MSN Money UK - May 13, 2010
High street chain Marks and Spencer has agreed a pension funding package worth £800 million in a bid to close the scheme's deficit, it has been announced.
The group's defined benefit scheme, which has 123,000 members, faced a £1.3 billion shortfall when its last valuation was carried out at the end of March last year.
In order to close this, M&S has agreed to pay in an additional £376 million between now and 2018.
It will contribute £35 million a year for the next three years, rising to £60 million for the remainder of the period, on top of the regular contributions it already makes.
The fund will also benefit from a further £300 million through an additional interest in property owned by M&S.

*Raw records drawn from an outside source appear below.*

(** ** Counting days *)

(** A date of the calendar, and the day after it. *)
Definition valid_date (year month day : Z) : Prop :=
  1 ≤ month ≤ 12 ∧ 1 ≤ day ≤ days_in_month year month.
Definition next_date (date : Z * Z * Z) : Z * Z * Z :=
  let '(year, month, day) := date in
  if day <? days_in_month year month then (year, month, day + 1)
  else if month <? 12 then (year, month + 1, 1)
  else (year + 1, 1, 1).

(** Days before a month in a year that begins in March. *)
Definition march_day (month day : Z) : Z :=
  (153 * (month + (if 2 <? month then -3 else 9)) + 2) / 5 + day - 1.
(** The closed form: days before the year, with its leap days. *)
Definition day_number (year month day : Z) : Z :=
  let y := year - (if month <=? 2 then 1 else 0) in
  365 * y + y / 4 - y / 100 + y / 400 + march_day month day - 719468.

Lemma is_leap_year_mod year :
  is_leap_year year = true ↔ year mod 4 = 0 ∧ (year mod 100 ≠ 0 ∨ year mod 400 = 0).
Proof.
  assert (∀ n, 0 < n → Z.rem year n = 0 ↔ year mod n = 0) as Hrem.
  { intros n Hn. rewrite Z.rem_divide, Z.mod_divide by lia. done. }
  unfold is_leap_year. rewrite andb_true_iff, orb_true_iff, negb_true_iff, !Z.eqb_eq, Z.eqb_neq, !Hrem by lia.
  done.
Qed.

(** The leap days counted by the closed form. *)
Lemma div_step n y : 0 < n → y / n - (y - 1) / n = if decide (y mod n = 0) then 1 else 0.
Proof.
  intros Hn. pose proof (Z.div_mod y n ltac:(lia)) as Hy. pose proof (Z.mod_pos_bound y n Hn).
  case_decide as Hz.
  - rewrite <-(Z.div_unique_pos (y - 1) n (y / n - 1) (n - 1)); [lia|lia|nia].
  - rewrite <-(Z.div_unique_pos (y - 1) n (y / n) (y mod n - 1)); [lia|lia|lia].
Qed.

Lemma leap_days year :
  (year / 4 - year / 100 + year / 400) - ((year - 1) / 4 - (year - 1) / 100 + (year - 1) / 400) =
    if is_leap_year year then 1 else 0.
Proof.
  pose proof (div_step 4 year). pose proof (div_step 100 year). pose proof (div_step 400 year).
  assert (year mod 100 = 0 → year mod 4 = 0) as H100.
  { rewrite !Z.mod_divide by lia. intros Hd. etransitivity; [|exact Hd]. by exists 25. }
  assert (year mod 400 = 0 → year mod 100 = 0) as H400.
  { rewrite !Z.mod_divide by lia. intros Hd. etransitivity; [|exact Hd]. by exists 4. }
  pose proof (is_leap_year_mod year) as Hleap. clear -H H0 H1 H100 H400 Hleap.
  destruct (is_leap_year year); repeat case_decide; lia.
Qed.

#[local] Ltac constants :=
  repeat match goal with |- context [?a / 5] => let v := eval vm_compute in (a / 5) in change (a / 5) with v end.

Lemma day_number_next year month day :
  valid_date year month day →
  let '(y, m, d) := next_date (year, month, day) in
  valid_date y m d ∧ day_number y m d = day_number year month day + 1.
Proof.
  intros [Hm Hd]. pose proof (leap_days year) as Hleap.
  assert (∀ y m, 28 ≤ days_in_month y m) as Hmin.
  { intros y m. unfold days_in_month. repeat case_match; lia. }
  assert (month = 1 ∨ month = 2 ∨ month = 3 ∨ month = 4 ∨ month = 5 ∨ month = 6 ∨ month = 7 ∨ month = 8 ∨
    month = 9 ∨ month = 10 ∨ month = 11 ∨ month = 12) as Hcases by lia.
  cbn [next_date]. destruct (Z.ltb_spec day (days_in_month year month)) as [Hlt|Hge].
  - split; [split; [done|lia]|]. unfold day_number, march_day. lia.
  - destruct (Z.ltb_spec month 12) as [Hlt|Hge12].
    + split; [split; [lia|]; specialize (Hmin year (month + 1)); lia|].
      unfold day_number, march_day.
      destruct Hcases as [->|[->|[->|[->|[->|[->|[->|[->|[->|[->|[->| ->]]]]]]]]]]]; try lia;
        clear Hmin; unfold days_in_month in *;
        (match goal with |- context [?a + 1 <=? 2] =>
           let v := eval vm_compute in (a + 1) in change (a + 1) with v end);
        cbn in Hd, Hge |- *; try (destruct (is_leap_year year)); rewrite ?Z.sub_0_r; constants; lia.
    + split; [split; [lia|]; specialize (Hmin (year + 1) 1); lia|].
      assert (month = 12) as -> by lia. unfold day_number, march_day.
      unfold days_in_month in *; cbn in Hd, Hge |- *. rewrite Z.add_simpl_r, Z.sub_0_r. constants. lia.
Qed.

Lemma era_quot y : Z.quot (if 0 <=? y then y else y - 399) 400 = y / 400.
Proof.
  destruct (Z.leb_spec 0 y); [by rewrite Z.quot_div_nonneg by lia|].
  pose proof (Z.div_mod y 400). pose proof (Z.mod_pos_bound y 400).
  rewrite <-(Z.opp_involutive (y - 399)), Z.quot_opp_l, Z.quot_div_nonneg by lia.
  rewrite <-(Z.div_unique_pos (- (y - 399)) 400 (- (y / 400)) (399 - y mod 400)); lia.
Qed.

(** Days from the years: eras of 400 years with 97 leap years each. *)
Lemma era_days y :
  365 * y + y / 4 - y / 100 + y / 400 =
  y / 400 * 146097 + ((y - y / 400 * 400) * 365 + Z.quot (y - y / 400 * 400) 4 - Z.quot (y - y / 400 * 400) 100).
Proof.
  pose proof (Z.div_mod y 400). pose proof (Z.mod_pos_bound y 400).
  set (r := y - y / 400 * 400). assert (0 ≤ r < 400) as Hr by lia.
  rewrite !Z.quot_div_nonneg by lia.
  replace y with (r + (100 * (y / 400)) * 4) at 2 by lia. rewrite Z.div_add by lia.
  replace y with (r + (4 * (y / 400)) * 100) at 3 by lia. rewrite Z.div_add by lia.
  lia.
Qed.

Lemma march_day_range month day : 1 ≤ month ≤ 12 → 1 ≤ day ≤ 31 → 0 ≤ march_day month day ≤ 367.
Proof.
  intros Hm Hd. unfold march_day.
  assert (0 ≤ month + (if 2 <? month then -3 else 9) ≤ 11) by (case_match; lia).
  set (k := month + _) in *. pose proof (Z.div_mod (153 * k + 2) 5). pose proof (Z.mod_pos_bound (153 * k + 2) 5).
  lia.
Qed.

Lemma days_in_month_range y m : 28 ≤ days_in_month y m ≤ 31.
Proof. unfold days_in_month. repeat case_match; lia. Qed.

Section counting.
Context `{RustStd}.

Lemma i32_arith_ok z : - 2 ^ 31 ≤ z < 2 ^ 31 → i32_arith overflow_checks z = Ok z.
Proof. intros Hz. unfold i32_arith, in_i32. by rewrite !(proj2 (Z.leb_le _ _)) by lia. Qed.

(** No intermediate result overflows for years up to 5,800,000. *)
Lemma days_from_civil_exact year month day :
  valid_date year month day → -5800000 ≤ year ≤ 5800000 →
  days_from_civil year month day = Ok (day_number year month day).
Proof.
  intros [Hm Hd] Hy. pose proof (days_in_month_range year month).
  pose proof (march_day_range month day Hm) as Hdoy. unfold days_from_civil.
  set (y := year - (if month <=? 2 then 1 else 0)).
  assert (-5800001 ≤ y ≤ 5800000) as Hy' by (unfold y; case_match; lia).
  rewrite (i32_arith_ok y) by lia. cbn [mbind outcome_bind].
  assert ((if 0 <=? y then Ok y else i32_arith overflow_checks (y - 399)) =
    Ok (if 0 <=? y then y else y - 399)) as ->.
  { destruct (0 <=? y); [done|]. by rewrite i32_arith_ok by lia. }
  cbn [mbind outcome_bind]. rewrite era_quot.
  pose proof (Z.div_mod y 400). pose proof (Z.mod_pos_bound y 400).
  set (era := y / 400) in *. set (r := y - era * 400). assert (0 ≤ r < 400) as Hr by lia.
  rewrite (i32_arith_ok (era * 400)) by lia. cbn [mbind outcome_bind]. fold r.
  rewrite (i32_arith_ok r) by lia. cbn [mbind outcome_bind].
  assert (Z.quot (153 * (month + (if 2 <? month then -3 else 9)) + 2) 5 + day - 1 = march_day month day) as ->.
  { unfold march_day. rewrite Z.quot_div_nonneg; [done|case_match; lia|lia]. }
  set (doe := r * 365 + Z.quot r 4 - Z.quot r 100 + march_day month day).
  assert (0 ≤ doe ≤ 150000) as Hdoe.
  { unfold doe. rewrite !Z.quot_div_nonneg by lia.
    pose proof (Z.div_mod r 4). pose proof (Z.mod_pos_bound r 4).
    pose proof (Z.div_mod r 100). pose proof (Z.mod_pos_bound r 100). lia. }
  rewrite (i32_arith_ok (era * 146097)) by lia. cbn [mbind outcome_bind].
  rewrite (i32_arith_ok (era * 146097 + doe)) by lia. cbn [mbind outcome_bind].
  rewrite i32_arith_ok by lia. f_equal. unfold day_number. fold y.
  rewrite era_days. fold era. fold r. unfold doe. lia.
Qed.

Lemma nth_date n :
  let '(y, m, d) := Nat.iter n next_date (1970, 1, 1) in
  valid_date y m d ∧ day_number y m d = Z.of_nat n ∧ 1970 ≤ y.
Proof.
  induction n as [|n IH].
  { split_and!; [split; [lia|]|done|lia]. change (days_in_month 1970 1) with 31. lia. }
  change (Nat.iter (S n) next_date (1970, 1, 1)) with (next_date (Nat.iter n next_date (1970, 1, 1))).
  destruct (Nat.iter n next_date (1970, 1, 1)) as [[y m] d]. destruct IH as (Hv & Hn & Hy).
  pose proof (day_number_next y m d Hv) as Hnext.
  assert (y ≤ (next_date (y, m, d)).1.1) as Hy' by (cbn [next_date]; repeat case_match; cbn; lia).
  destruct (next_date (y, m, d)) as [[y1 m1] d1]. cbn in Hy'. destruct Hnext as [Hv' Hn']; (split_and!; [exact Hv'|lia|lia]).
Qed.

(** C31. The day count is exact: the n-th day after 1 January 1970, stepping
    through the calendar day by day, gets the number n, without overflow for
    two thousand million days (some five million years). *)
Theorem days_from_civil_counts n :
  Z.of_nat n ≤ 2000000000 →
  let '(y, m, d) := Nat.iter n next_date (1970, 1, 1) in days_from_civil y m d = Ok (Z.of_nat n).
Proof.
  intros Hn. pose proof (nth_date n) as Hd. destruct (Nat.iter n next_date (1970, 1, 1)) as [[y m] d].
  destruct Hd as (Hv & Hnum & Hy). rewrite days_from_civil_exact; [by rewrite Hnum|done|].
  destruct Hv as [Hm Hday]. pose proof (march_day_range m d Hm). pose proof (days_in_month_range y m).
  unfold day_number in Hnum. set (y' := y - (if m <=? 2 then 1 else 0)) in *.
  assert (y - 1 ≤ y' ≤ y) by (unfold y'; case_match; lia).
  pose proof (Z.div_mod y' 4). pose proof (Z.mod_pos_bound y' 4).
  pose proof (Z.div_mod y' 100). pose proof (Z.mod_pos_bound y' 100).
  pose proof (Z.div_mod y' 400). pose proof (Z.mod_pos_bound y' 400). lia.
Qed.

Under the partnership, an interest in property, including stores, is transferred to the pension scheme and then leased back by M&S, providing the pension with an annual income.
The partnership is already generating around £72 million a year for the scheme until 2022, while the latest transfer will contribute a further £36 million annually for 15 years from 2017.
The group will also transfer assets worth £124 million to the pension scheme from existing US dollar hedge contracts.
The £500 million difference between the current deficit and the additional contributions M&S plans to make should be made up by investment returns on the scheme's existing assets.
M&S said the funding plan should not have a "material impact" on the group's net assets or its income statement.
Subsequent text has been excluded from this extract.